CFHTLenS tomographic weak lensing cosmological parameter constraints: Mitigating the impact of intrinsic galaxy alignments

Monthly Notices of the Royal Astronomical Society 432:3 (2013) 2433-2453

Authors:

C Heymans, E Grocutt, A Heavens, M Kilbinger, TD Kitching, F Simpson, J Benjamin, T Erben, H Hildebrandt, H Hoekstra, Y Mellier, L Miller, L Van Waerbeke, ML Brown, J Coupon, L Fu, J Harnois-Déraps, MJ Hudson, K Kuijken, B Rowe, T Schrabback, E Semboloni, S Vafaei, M Velander

Abstract:

We present a finely binned tomographic weak lensing analysis of the Canada-France-Hawaii Telescope Lensing Survey (CFHTLenS) mitigating contamination to the signal from the presence of intrinsic galaxy alignments via the simultaneous fit of a cosmological model and an intrinsic alignment model. CFHTLenS spans 154 square degrees in five optical bands, with accurate shear and photometric redshifts for a galaxy sample with a median redshift of zm = 0.70. We estimate the 21 sets of cosmic shear correlation functions associated with six redshift bins, each spanning the angular range of 1.5 < θ < 35 arcmin. We combine this CFHTLenS data with auxiliary cosmological probes: the cosmic microwave background with data from WMAP7, baryon acoustic oscillations with data from Baryon Oscillation Spectroscopic Survey and a prior on the Hubble constant from the Hubble Space Telescope distance ladder. This leads to constraints on the normalization of the matter power spectrum σ8 = 0.799 ± 0.015 and the matter density parameter ωm = 0.271 ± 0.010 for a flat Λ cold dark matter (ΛCDM) cosmology.
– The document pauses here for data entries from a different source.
(** * React-Demo-App: the reducers of UseReducerDemo.jsx and two components

    A shallow embedding of the JavaScript of
    [my-react-app/src/components/UseReducerDemo.jsx] (the four reducers and
    the component that owns them), of the [Counter] component and of the
    storage effect of [UseEffectDemo].

    JavaScript values live in a store of objects: a reducer receives
    references to its state and to the action, reads them, and allocates
    the objects of its object and array literals.  Nothing in the embedded
    code assigns to a property, so the store only grows. *)

From stdpp Require Import gmap strings list fin_maps pretty.

Open Scope Z_scope.

(** ** Values and the store *)

Abbreviation loc := nat.

(** Numbers.  The embedding covers the integers, with exact arithmetic (as
    JavaScript's doubles are on integers of magnitude below 2^53), and NaN,
    which arithmetic on [undefined] produces. *)
Inductive number :=
| Fin (z : Z)
| NaN.

Inductive value :=
| VUndef
| VNull
| VBool (b : bool)
| VNum (n : number)
| VStr (s : string)
| VRef (l : loc).

(** A plain object (own properties by name) or an array. *)
Inductive object :=
| Obj (props : gmap string value)
| Arr (elems : list value).

Abbreviation heap := (list object).
(** * RAG-Project: the document loader, the index builder and the shell

    A shallow embedding of [pysrc/document_processor.py],
    [pysrc/embeddings_manager.py] and [stmain.py].

    The program is glue around external services: the langchain text
    splitter, the sentence-embedding model, the Chroma vector store, the
    language model and the file system.  Their answers are not computed
    here: they are the fields of a [World], and every definition below
    that calls one of them takes the world as an argument.  Python
    exceptions are values of [outcome]; logging and file opening are
    recorded in a trace of [effect]s. *)

From Stdlib Require Import Ascii String QArith DecimalString.
From stdpp Require Import base option list sorting strings gmap.

Local Open Scope string_scope.
Local Open Scope list_scope.
Local Open Scope nat_scope.

(** ** Python values *)

Module Py.

(** Exceptions.  The program itself raises only [ValueError]; every
    other class (OSError, UnicodeDecodeError, ...) comes from a library
    call and is kept with its class name. *)
Inductive exn : Type :=
| ValueError (msg : string)
| Exception (cls msg : string).

(** [str(e)] *)
Definition str (e : exn) : string :=
  match e with
  | ValueError msg => msg
  | Exception _ msg => msg
  end.

(** The result of a call that may raise. *)
Inductive outcome (A : Type) : Type :=
| Returned (a : A)
| Raised (e : exn).
Arguments Returned {A} a.
Arguments Raised {A} e.

Definition bind {A B} (c : outcome A) (k : A → outcome B) : outcome B :=
  match c with
  | Returned a => k a
  | Raised e => Raised e
  end.

(** [[f(x) for x in xs]] with a call that may raise: the first
    exception ends the comprehension. *)
Fixpoint for_each {A B} (f : A → outcome B) (xs : list A) : outcome (list B) :=
  match xs with
  | [] => Returned []
  | x :: xs' =>
      bind (f x) (λ y, bind (for_each f xs') (λ ys, Returned (y :: ys)))
  end.

(** [str.isspace] on one character, a code point below 256. *)
Definition isspace (c : ascii) : bool :=
  let n := nat_of_ascii c in
  ((9 <=? n) && (n <=? 13)) || ((28 <=? n) && (n <=? 32))
  || (n =? 133) || (n =? 160).

Fixpoint lstrip (s : string) : string :=
  match s with
  | String c s' => if isspace c then lstrip s' else s
  | EmptyString => EmptyString
  end.

Definition rstrip (s : string) : string := String.rev (lstrip (String.rev s)).

(** [s.strip()] *)
Definition strip (s : string) : string := rstrip (lstrip s).

(** Truth value of a string: [bool(s)]. *)
Definition truthy (s : string) : bool := negb (String.eqb s "").

(** [s.startswith(p)] *)
Definition startswith (s p : string) : bool := String.prefix p s.

(** [s.endswith(p)] *)
Definition endswith (s p : string) : bool :=
  (String.length p <=? String.length s)
  && String.eqb (substring (String.length s - String.length p) (String.length p) s) p.

(** [str(n)] for a non-negative integer. *)
Definition str_of_nat (n : nat) : string := NilEmpty.string_of_uint (Nat.to_uint n).

(** [os.path.join(a, b)] (posixpath). *)
Definition os_path_join (a b : string) : string :=
  if startswith b "/" then b
  else if negb (truthy a) || endswith a "/" then a +:+ b
  else a +:+ "/" +:+ b.

End Py.
Import Py.

#[global] Instance outcome_ret : MRet outcome := @Returned.
#[global] Instance outcome_bind : MBind outcome := λ A B k c, Py.bind c k.

(** ** External data and services *)

(** [logging] levels used by the program. *)
Inductive level : Type := INFO | WARNING | ERROR.

(** The calls of [stmain.py] that show something to the user.  Layout
    calls (tabs, columns, headers, the progress bar) and the labels of
    [status.update] are left out. *)
Inductive st_call : Type :=
| chat_message (role text : string)
| st_error (msg : string)
| st_warning (msg : string)
| st_success (msg : string)
| status_update (state : string)
| st_balloons
| st_rerun.

(** What a run does to the outside: a logger call, opening a file for
    reading, or a call to the user interface. *)
Inductive effect : Type :=
| Log (lvl : level) (msg : string)
| Open (path : string)
| St (call : st_call).

(** ** Programs

    A block of Python statements over a mutable state [S]: it leaves a
    trace and a state, and returns or raises. *)
Definition prog (S A : Type) : Type := S → list effect * S * outcome A.

#[global] Instance prog_ret {S} : MRet (prog S) := λ A a s, ([], s, Returned a).

#[global] Instance prog_bind {S} : MBind (prog S) := λ A B k c s,
  let '(t1, s1, r1) := c s in
  match r1 with
  | Returned a => let '(t2, s2, r2) := k a s1 in (t1 ++ t2, s2, r2)
  | Raised e => (t1, s1, Raised e)
  end.
(* ===== verification/Prelude.v ===== *)
(** * OneFlow core: a verification development

    OneFlow is a deep-learning framework.  A user's program becomes either a stream
    of instructions for a virtual machine (eager mode) or a plan of tasks that
    actors execute (lazy mode).  Below both are the primitives that move and combine
    tensors, the allocators that hand out memory, and the identifiers by which
    devices, streams and tasks refer to each other.  This development models the
    C++ core of these parts ([src/oneflow/core]) and proves what makes them correct.

    ** How code is translated

    A C++ function is a Rocq function.  A call returns a value, returns a [Maybe]
    that holds an error, or aborts the process (a failed [CHECK], [.at] out of
    range): this is the type [outcome] of this file, with the notation
    [let* x := m in k].  Undefined behaviour that the source can reach (an index out
    of range of [operator[]]) is an abort too.  Objects are records, a method that
    changes its object returns the new record; objects that are shared by pointers
    (pieces of the allocator, instructions, registers, register descriptions) are
    numbers that index a store.  Machine integers are [Z]; where overflow can happen
    the wrap-around is written out ([i32], [i64], [u64] of this file).  Hash maps
    and sets are stdpp's [gmap] and [gset], visited in the order of [map_to_list]
    and [elements].  [std::sort] of keys with ties, functors, device answers and the
    backend allocator are arguments; what is assumed of them is stated where they
    are introduced.

    ** Files

    Prelude
    - [Prelude]: outcomes, checks, vectors and their access, machine integers, the
      tactics and hints that the components share.

    Shapes, indices and slices
    - [Util]: [common/math_util.cpp], [util.h], [wrap_dim_utils.h].
    - [Splitter]: [common/range.*], [balanced_splitter.*].
    - [Shape]: [common/shape.*], [stride.*], [shape_view.*].
    - [NdIndex]: [common/nd_index_offset_helper.h]; offsets and index tuples are
      inverse to each other.
    - [TensorSlice]: [register/tensor_slice_view.*]; slices are boxes, their
      operations are those of boxes.

    Tensor primitives (CPU)
    - [CopyNd]: [ep/common/primitive/copy_nd.h], [ep/cpu/primitive/copy_nd.cpp] and
      [register/tensor_slice_copier.cpp].  The merged and widened copy is the copy
      of a slice ([copy_nd_correct], [slice_copier_correct]), where 32-bit indices are
      not chosen for tensors they cannot index ([copy_nd_index_overflow]).
    - [FastMath]: [ep/include/primitive/fast_integer_math.h] and the calculator of
      [constant_pad.h]; the multiply-and-shift division is division, but for the
      64-bit powers of two from 2^32 on ([fast_division_exact]).
    - [Broadcast], [BroadcastKernels]: [ep/common/primitive/util.h] and
      [ep/cpu/primitive/broadcast_elementwise_binary.cpp]; every kernel computes the
      broadcast of the functor ([binary_broadcast_correct]).
    - [Permute], [PermuteSpec]: [ep/common/primitive/permute.h], [permute_impl.h] and
      the CPU kernel; the coalesced permutation transposes ([permute_correct]), if no run
      of coalesced axes has 2^31 elements or more.
    - [BroadcastUnary], [BroadcastUnarySpec]: the strided unary primitive with its permute
      path; [strided_unary_correct] holds under the decidable conditions that keep four
      defects away, two of them shown on concrete views there and two inherited from
      [FastMath] and [Permute].

    Identifiers
    - [Ids]: [device/device_id.*], [graph/stream_id.*], [graph/task_id.*], the
      generators of [graph/] and [job/id_manager.*].  Encodings have inverses, ids
      are never issued twice, also after saving and loading a generator.

    Memory at run time
    - [BinAllocator]: [vm/bin_allocator.h] over a backend with the contract of
      [vm/allocator.h] (a type class).  [BinAllocatorRep]: the linked pieces, bins
      and indices represent one map of pieces.  [BinAllocatorSpec]: allocation and
      deallocation keep the tiling of the blocks.  [BinAllocatorGc]: garbage
      collection, and the theorem on all histories ([allocator_safe]).

    Memory of a plan
    - [MemLifetime], [MemLifetimeSpec]: the lifetimes of registers
      ([job/intra_job_mem_sharing_util.cpp]) cover their uses and those of the
      registers computed in them.
    - [MemReuse]: the allocation algorithms of [job/intra_job_mem_sharing_util.h] and
      [.cpp]; registers alive at the same time are disjoint
      ([shared_block_disjoint]).
    - [MemStrategy], [MemStrategySpec], [MemCompress]: [job/memory_share_strategy.*],
      which compresses a block ([compression_safe]; an empty register can make it
      abort).
    - [MemShare], [MemShareSpec]: [InferMemBlockId4MemReusedRegst] composes them, with
      block ids from [Ids] ([memory_sharing_safe]).

    The virtual machine
    - [VmEngine]: [vm/virtual_machine_engine.*] and the fusing policy.
      [VmEngineSpec], [VmEngineRun]: the invariant of the engine and its
      preservation.  [VmFuse]: fusing keeps the program order.  [VmSchedule]:
      conflicting instructions are dispatched in program order, barriers run last,
      nothing waits for ever ([conflicts_dispatched_in_order], [no_deadlock], ...).

    Actors
    - [RegstSlot]: [lazy/actor/register_slot.*].  [Actor]: [lazy/actor/actor.*] and
      [naive_actor.cpp].  [ActorSpec]: the invariant of an actor.  [ActorTrace]: the
      ends an actor waits for as a function of the messages it was sent.  [ActorSafe]:
      no register is written while it is read; no CHECK fails while memory can be
      allocated and the other actors keep the protocol, which forbids a register of a
      naive input after the end, the one message that aborts a zombie actor; an actor
      ends only when the end of every input was told and all is returned.

    Tensors on several devices
    - [NdSbp], [NdSbpSpec]: [job/nd_sbp_util.cpp] and the physical shapes of
      [operator/operator.cpp].  The boxes of the devices tile the logical tensor
      ([nd_sbp_views_tile]), physical shapes are the shapes of the boxes, logical
      shapes can be computed back.
    - [StrUtil]: [common/str_util.*] and the integer casts of [common/util.cpp].
    - [Placement], [PlacementSpec]: [job/parallel_desc.*] and
      [framework/parallel_conf_util.cpp].  A placement parses from its configuration,
      numbers its devices one to one and writes a configuration that parses back to it.
    - [SendRecv], [SendRecvSpec]: [operator/nccl_send_recv_boxing_op_util.cpp], on top of
      these.  Senders and receivers agree ([send_recv_agree]) and nothing is lost or
      doubled ([reshard_complete]).

    Automatic differentiation
    - [Autograd]: [autograd/autograd_engine.*], [autograd_meta.*] and
      [framework/tensor_arg.*]: graph building, the two searches and the backward pass,
      over abstract tensor data.  [AutogradDeps], [AutogradPrune]: the edges are counted
      and nodes that lead to no input are pruned.  [AutogradBuild]: the graph that
      [AddNode] builds is well formed ([AddNodes_wf]).  [AutogradSpec]: the invariant of
      the queue.  [AutogradChain]: a backward pass runs every node once and computes the
      chain rule ([backward_chain_rule]) when nothing is left over from an earlier pass and
      the outputs are of distinct nodes; three requests that are served wrongly.
      [AutogradGrad]: the gradients that [autograd.grad] returns ([grad_chain_rule]).

    Graphs
    - [Digraph]: edges of a graph given by successor lists, counted; shared by the autograd
      engine and the graph library.
    - [GraphAlgo]: [graph/graph.h] and [graph/node.h], the template of the graphs of
      operators and tasks: its stores and every traversal.  [GraphTopo]: topological orders.
      [GraphReach]: the bit sets of the reachability predicate ([is_reachable_exact]).
      [GraphSearch]: breadth and depth first search ([connected_components]).  [GraphFfs],
      [GraphScc]: the finish time order and the search for circles built on it, started
      from all nodes as its callers do ([find_first_scc]).  [GraphStore]: the operations that build a graph keep its edges
      consistent, so that the theorems apply to it ([built_graph_topo]).

    Intrusive containers
    - [ListHook]: the hooks of [intrusive/list_hook.h]; rings of hooks, and what linking,
      unlinking and splicing do to them.
    - [IntrusiveList], [IntrusiveListSpec]: [ListHead], [intrusive/list.h],
      [mutexed_list.h], [ref.h] and [shared_ptr.h] over one store of hooks, sizes and
      counts.  Histories of list and pointer operations compute what sequences compute, and
      the reference counts are those of the holders
      ([intrusive_lists_implement_sequences]).  Three uses that break this are examples.
    - [SkipList], [SkipListSpec]: [intrusive/skiplist_hook.h]; a skip list is an ordered
      set, whatever the random levels ([skip_list_is_ordered_set]).

    Search
    - [BinarySet]: [auto_parallel/binary_set.*]; the bit vectors implement finite
      sets over one range, and what operands over different ranges give
      ([BinarySet_refines_sets]).

    ** Fuel

    Recursion that is not structural runs on fuel.  Where running out of it is an
    abort, a theorem that a function returns also says that the fuel is enough;
    elsewhere ([Erase], [FastMath], the running lists) the lemmas show that the loop
    ends before the fuel does.  The bounds: twice the logarithm of the smaller
    argument for [Gcd]; the number of entries for [Erase]; the number of pieces for
    the walks of the allocator; the length of the running list for the release of a
    stream; for the act loop of an actor any number from a bound on that the theorem
    on it states; the bits of the word for the loops of [BinarySet] and [FastMath];
    the number of tasks for the chain of in-place hints; the number of registers for
    the recursion of [MemStrategy]; the number of axes of the hierarchy for the
    traversals of [SendRecv] and [Placement]; the number of roots and edges for the
    searches and the queue of [Autograd]; the number of nodes for the graph traversals that
    queue a node once, and the numbers of nodes and edges that the theorems state for the
    depth first and finish time searches; the number of elements for walking and clearing a
    list and for the searches of a skip list.

    ** Not modelled

    Python bindings, the MLIR dialect, operators and kernels of [src/oneflow/user],
    the functional API: glue, generated code or floating-point and CUDA code.
    Networking, files, inter-process communication, profiling: input and output.
    The graph compiler above the graph template, job passes and operator inference work on
    protobuf messages whose generated classes are not in the repository.  Worker threads appear as
    answers of the device and as the statement that an operation is atomic.
    Logging, debug strings and hash functions are left out throughout.  Symbols and
    thread-local caches of placements are values.  The memory
    chains that [InferMemBlockId4MemReusedRegst] starts from are an argument.

    ** Plan

    Next are the memory chains of a plan, the object pools of the intrusive containers and
    the rematerialisation allocator ([vm/remat]). *)
From stdpp Require Export base tactics list numbers option gmap strings.
From Stdlib Require Export ZArith Lia.

Declare Scope oneflow_scope.
Delimit Scope oneflow_scope with oneflow.
#[global] Open Scope Z_scope.
#[global] Open Scope oneflow_scope.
For a flat wCDM cosmology, we constrain the dark energy equation-of-state parameter w = -1.02 ± 0.09. We also provide constraints for curved ΛCDM and wCDM cosmologies.We find the intrinsic alignment contamination to be galaxy-type dependent with a significant intrinsic alignment signal found for early-type galaxies, in contrast to the late-type galaxy sample for which the intrinsic alignment signal is found to be consistent with zero. © 2013 The Author. Published by Oxford University Press on behalf of the Royal Astronomical Society.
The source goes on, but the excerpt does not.